- _Data to examine_:
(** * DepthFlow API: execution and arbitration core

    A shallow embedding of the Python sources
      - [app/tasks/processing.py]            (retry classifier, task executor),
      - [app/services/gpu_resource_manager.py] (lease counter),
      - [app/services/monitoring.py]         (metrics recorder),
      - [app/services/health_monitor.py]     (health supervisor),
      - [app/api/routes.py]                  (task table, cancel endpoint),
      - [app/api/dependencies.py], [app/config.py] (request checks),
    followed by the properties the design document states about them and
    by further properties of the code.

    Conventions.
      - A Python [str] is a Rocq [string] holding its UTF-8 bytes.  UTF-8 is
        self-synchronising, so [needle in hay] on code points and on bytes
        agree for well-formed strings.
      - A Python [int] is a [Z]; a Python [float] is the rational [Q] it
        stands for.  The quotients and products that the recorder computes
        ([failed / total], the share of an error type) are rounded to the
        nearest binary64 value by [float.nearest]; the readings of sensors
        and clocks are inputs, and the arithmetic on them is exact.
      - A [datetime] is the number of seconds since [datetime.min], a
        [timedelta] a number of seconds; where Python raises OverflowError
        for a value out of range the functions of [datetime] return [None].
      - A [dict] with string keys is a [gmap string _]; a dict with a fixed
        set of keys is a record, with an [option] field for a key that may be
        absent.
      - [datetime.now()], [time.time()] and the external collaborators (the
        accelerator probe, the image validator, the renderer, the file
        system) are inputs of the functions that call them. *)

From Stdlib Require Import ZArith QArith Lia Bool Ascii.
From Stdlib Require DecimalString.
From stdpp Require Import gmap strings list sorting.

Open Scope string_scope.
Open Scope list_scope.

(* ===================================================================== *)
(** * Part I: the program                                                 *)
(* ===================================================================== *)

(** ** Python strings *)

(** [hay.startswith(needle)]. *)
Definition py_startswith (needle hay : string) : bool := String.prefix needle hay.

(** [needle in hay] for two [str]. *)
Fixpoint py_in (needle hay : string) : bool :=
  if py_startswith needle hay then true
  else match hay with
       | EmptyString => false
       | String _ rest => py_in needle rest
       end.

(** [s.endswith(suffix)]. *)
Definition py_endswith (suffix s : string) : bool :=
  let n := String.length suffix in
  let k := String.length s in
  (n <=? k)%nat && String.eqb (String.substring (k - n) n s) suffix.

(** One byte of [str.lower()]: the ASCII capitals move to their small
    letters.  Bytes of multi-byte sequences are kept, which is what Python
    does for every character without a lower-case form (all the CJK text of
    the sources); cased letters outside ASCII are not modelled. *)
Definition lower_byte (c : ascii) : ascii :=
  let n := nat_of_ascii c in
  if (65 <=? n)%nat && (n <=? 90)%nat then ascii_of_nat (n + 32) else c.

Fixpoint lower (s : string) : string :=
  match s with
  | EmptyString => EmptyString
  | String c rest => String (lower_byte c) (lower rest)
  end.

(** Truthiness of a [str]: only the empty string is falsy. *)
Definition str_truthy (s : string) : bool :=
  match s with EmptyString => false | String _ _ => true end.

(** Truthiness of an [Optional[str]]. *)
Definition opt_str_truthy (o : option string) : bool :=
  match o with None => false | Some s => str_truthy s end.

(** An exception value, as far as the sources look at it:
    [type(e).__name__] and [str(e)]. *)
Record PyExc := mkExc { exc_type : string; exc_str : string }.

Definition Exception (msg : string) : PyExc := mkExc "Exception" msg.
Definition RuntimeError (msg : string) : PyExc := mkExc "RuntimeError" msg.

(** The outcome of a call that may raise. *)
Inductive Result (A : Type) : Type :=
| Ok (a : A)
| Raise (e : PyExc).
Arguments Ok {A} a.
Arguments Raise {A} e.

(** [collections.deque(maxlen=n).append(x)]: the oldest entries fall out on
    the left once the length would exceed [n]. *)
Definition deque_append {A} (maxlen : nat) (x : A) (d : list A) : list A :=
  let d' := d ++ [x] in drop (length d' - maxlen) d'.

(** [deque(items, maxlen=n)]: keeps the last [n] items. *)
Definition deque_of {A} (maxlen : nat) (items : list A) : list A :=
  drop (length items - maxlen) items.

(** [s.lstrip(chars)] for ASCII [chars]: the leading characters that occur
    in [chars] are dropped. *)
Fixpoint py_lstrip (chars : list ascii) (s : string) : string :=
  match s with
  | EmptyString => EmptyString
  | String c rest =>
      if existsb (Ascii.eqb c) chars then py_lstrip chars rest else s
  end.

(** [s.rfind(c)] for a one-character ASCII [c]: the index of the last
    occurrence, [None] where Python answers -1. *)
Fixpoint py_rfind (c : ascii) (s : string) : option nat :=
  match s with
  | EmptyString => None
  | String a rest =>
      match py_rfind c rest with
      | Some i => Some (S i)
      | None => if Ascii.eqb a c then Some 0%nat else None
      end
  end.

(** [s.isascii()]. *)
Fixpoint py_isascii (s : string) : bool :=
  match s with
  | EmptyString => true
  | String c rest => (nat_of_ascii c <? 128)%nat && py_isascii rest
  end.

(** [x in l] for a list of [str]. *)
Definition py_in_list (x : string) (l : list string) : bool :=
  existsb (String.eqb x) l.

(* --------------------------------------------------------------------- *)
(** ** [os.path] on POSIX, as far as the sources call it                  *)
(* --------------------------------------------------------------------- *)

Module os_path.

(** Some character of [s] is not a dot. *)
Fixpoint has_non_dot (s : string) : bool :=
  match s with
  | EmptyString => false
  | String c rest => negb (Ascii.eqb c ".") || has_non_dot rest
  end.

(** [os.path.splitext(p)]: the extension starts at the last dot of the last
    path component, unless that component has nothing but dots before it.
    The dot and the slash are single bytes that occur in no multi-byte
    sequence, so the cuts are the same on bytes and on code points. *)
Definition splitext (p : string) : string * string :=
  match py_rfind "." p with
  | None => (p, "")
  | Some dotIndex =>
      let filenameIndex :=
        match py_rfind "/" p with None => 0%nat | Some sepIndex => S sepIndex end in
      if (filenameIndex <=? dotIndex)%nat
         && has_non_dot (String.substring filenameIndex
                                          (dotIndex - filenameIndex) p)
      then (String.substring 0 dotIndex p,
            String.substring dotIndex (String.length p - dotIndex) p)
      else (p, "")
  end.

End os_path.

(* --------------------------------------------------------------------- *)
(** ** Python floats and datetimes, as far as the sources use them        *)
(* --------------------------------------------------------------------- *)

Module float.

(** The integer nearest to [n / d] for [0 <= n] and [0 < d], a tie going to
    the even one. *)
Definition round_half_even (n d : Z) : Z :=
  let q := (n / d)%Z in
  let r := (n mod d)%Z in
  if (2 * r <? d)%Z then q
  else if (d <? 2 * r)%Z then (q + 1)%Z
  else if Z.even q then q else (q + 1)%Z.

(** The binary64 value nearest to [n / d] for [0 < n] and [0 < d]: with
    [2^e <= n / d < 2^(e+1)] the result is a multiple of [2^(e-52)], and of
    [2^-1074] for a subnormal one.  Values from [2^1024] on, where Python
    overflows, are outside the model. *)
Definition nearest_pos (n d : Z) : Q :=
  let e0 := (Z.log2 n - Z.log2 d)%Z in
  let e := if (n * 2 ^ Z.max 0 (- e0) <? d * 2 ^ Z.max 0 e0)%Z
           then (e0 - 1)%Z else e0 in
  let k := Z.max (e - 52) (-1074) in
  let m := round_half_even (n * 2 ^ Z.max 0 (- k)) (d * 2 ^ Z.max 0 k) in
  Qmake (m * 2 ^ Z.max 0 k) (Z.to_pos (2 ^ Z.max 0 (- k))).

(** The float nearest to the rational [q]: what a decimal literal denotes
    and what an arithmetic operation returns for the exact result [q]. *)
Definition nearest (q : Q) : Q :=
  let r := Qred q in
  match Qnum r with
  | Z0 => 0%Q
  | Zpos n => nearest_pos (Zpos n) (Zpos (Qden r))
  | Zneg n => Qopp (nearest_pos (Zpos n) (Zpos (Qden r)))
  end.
---
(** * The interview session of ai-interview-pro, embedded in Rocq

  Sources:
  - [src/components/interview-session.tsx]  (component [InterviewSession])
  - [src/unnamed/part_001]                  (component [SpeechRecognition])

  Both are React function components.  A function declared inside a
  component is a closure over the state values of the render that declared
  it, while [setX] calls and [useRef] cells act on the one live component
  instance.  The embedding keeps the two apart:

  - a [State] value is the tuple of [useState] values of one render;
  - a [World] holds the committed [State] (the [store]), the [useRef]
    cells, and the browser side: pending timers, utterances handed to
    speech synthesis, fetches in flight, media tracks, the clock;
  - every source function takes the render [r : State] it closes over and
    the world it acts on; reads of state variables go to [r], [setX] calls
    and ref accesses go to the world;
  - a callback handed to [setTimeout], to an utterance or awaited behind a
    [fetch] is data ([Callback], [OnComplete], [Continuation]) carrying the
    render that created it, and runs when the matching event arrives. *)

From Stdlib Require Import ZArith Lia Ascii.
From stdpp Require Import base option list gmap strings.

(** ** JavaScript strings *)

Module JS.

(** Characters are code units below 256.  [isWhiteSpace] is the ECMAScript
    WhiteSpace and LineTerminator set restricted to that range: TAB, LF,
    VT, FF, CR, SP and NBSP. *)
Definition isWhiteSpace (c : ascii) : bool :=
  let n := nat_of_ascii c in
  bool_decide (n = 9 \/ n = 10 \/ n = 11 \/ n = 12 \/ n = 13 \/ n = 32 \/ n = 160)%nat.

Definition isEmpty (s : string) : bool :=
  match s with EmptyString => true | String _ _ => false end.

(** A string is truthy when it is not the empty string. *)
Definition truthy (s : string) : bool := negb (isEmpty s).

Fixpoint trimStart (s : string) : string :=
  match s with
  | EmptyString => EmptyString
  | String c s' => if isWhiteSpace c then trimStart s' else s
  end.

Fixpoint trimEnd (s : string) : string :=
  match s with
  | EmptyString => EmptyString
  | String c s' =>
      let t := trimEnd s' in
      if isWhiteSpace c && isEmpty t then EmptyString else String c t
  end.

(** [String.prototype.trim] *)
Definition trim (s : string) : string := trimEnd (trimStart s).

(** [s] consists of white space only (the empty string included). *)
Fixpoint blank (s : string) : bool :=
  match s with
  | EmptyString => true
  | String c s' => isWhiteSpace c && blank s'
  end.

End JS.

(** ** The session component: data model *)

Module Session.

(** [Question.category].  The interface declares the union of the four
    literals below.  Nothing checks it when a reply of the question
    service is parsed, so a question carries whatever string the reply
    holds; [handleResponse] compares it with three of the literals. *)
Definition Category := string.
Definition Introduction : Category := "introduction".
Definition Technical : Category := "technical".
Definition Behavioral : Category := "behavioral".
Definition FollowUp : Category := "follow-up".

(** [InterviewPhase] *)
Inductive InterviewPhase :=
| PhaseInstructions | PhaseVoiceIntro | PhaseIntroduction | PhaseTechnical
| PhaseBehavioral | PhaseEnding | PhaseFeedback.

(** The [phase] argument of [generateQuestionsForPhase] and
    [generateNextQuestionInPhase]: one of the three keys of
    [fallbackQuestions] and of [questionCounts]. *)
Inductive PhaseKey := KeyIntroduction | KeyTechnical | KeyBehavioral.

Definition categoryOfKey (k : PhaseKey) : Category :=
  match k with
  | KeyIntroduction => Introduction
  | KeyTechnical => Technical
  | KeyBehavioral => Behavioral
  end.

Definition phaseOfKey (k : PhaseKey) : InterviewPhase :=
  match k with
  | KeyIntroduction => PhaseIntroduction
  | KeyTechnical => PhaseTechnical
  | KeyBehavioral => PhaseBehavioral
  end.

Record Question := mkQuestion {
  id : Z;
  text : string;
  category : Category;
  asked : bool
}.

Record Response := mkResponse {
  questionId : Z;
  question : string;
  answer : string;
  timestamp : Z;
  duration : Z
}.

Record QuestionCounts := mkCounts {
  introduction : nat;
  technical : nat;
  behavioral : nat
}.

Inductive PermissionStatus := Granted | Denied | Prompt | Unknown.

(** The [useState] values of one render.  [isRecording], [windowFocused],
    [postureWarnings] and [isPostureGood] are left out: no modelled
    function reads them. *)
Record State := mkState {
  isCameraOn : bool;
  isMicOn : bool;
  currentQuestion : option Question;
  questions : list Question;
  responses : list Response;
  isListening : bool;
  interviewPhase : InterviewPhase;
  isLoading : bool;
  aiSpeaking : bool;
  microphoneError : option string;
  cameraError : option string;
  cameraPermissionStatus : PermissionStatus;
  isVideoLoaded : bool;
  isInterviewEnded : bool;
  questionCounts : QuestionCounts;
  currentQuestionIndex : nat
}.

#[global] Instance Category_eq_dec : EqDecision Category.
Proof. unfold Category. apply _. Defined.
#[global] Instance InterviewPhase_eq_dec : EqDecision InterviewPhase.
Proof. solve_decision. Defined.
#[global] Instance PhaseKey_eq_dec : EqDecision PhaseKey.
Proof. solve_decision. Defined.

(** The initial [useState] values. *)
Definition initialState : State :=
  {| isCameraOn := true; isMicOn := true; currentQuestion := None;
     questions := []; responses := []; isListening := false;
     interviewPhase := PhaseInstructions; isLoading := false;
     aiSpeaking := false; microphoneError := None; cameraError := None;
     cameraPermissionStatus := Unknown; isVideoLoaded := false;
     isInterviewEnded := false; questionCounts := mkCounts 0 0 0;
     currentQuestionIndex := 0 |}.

- _Problem description_: Scan the lines above for "(** * DepthFlow" and for "agree for well-formed strings.". Repeat exactly the line holding each of them and every line in between.

- _Solved exercise_:
(** * DepthFlow API: execution and arbitration core

    A shallow embedding of the Python sources
      - [app/tasks/processing.py]            (retry classifier, task executor),
      - [app/services/gpu_resource_manager.py] (lease counter),
      - [app/services/monitoring.py]         (metrics recorder),
      - [app/services/health_monitor.py]     (health supervisor),
      - [app/api/routes.py]                  (task table, cancel endpoint),
      - [app/api/dependencies.py], [app/config.py] (request checks),
    followed by the properties the design document states about them and
    by further properties of the code.

    Conventions.
      - A Python [str] is a Rocq [string] holding its UTF-8 bytes.  UTF-8 is
        self-synchronising, so [needle in hay] on code points and on bytes
        agree for well-formed strings.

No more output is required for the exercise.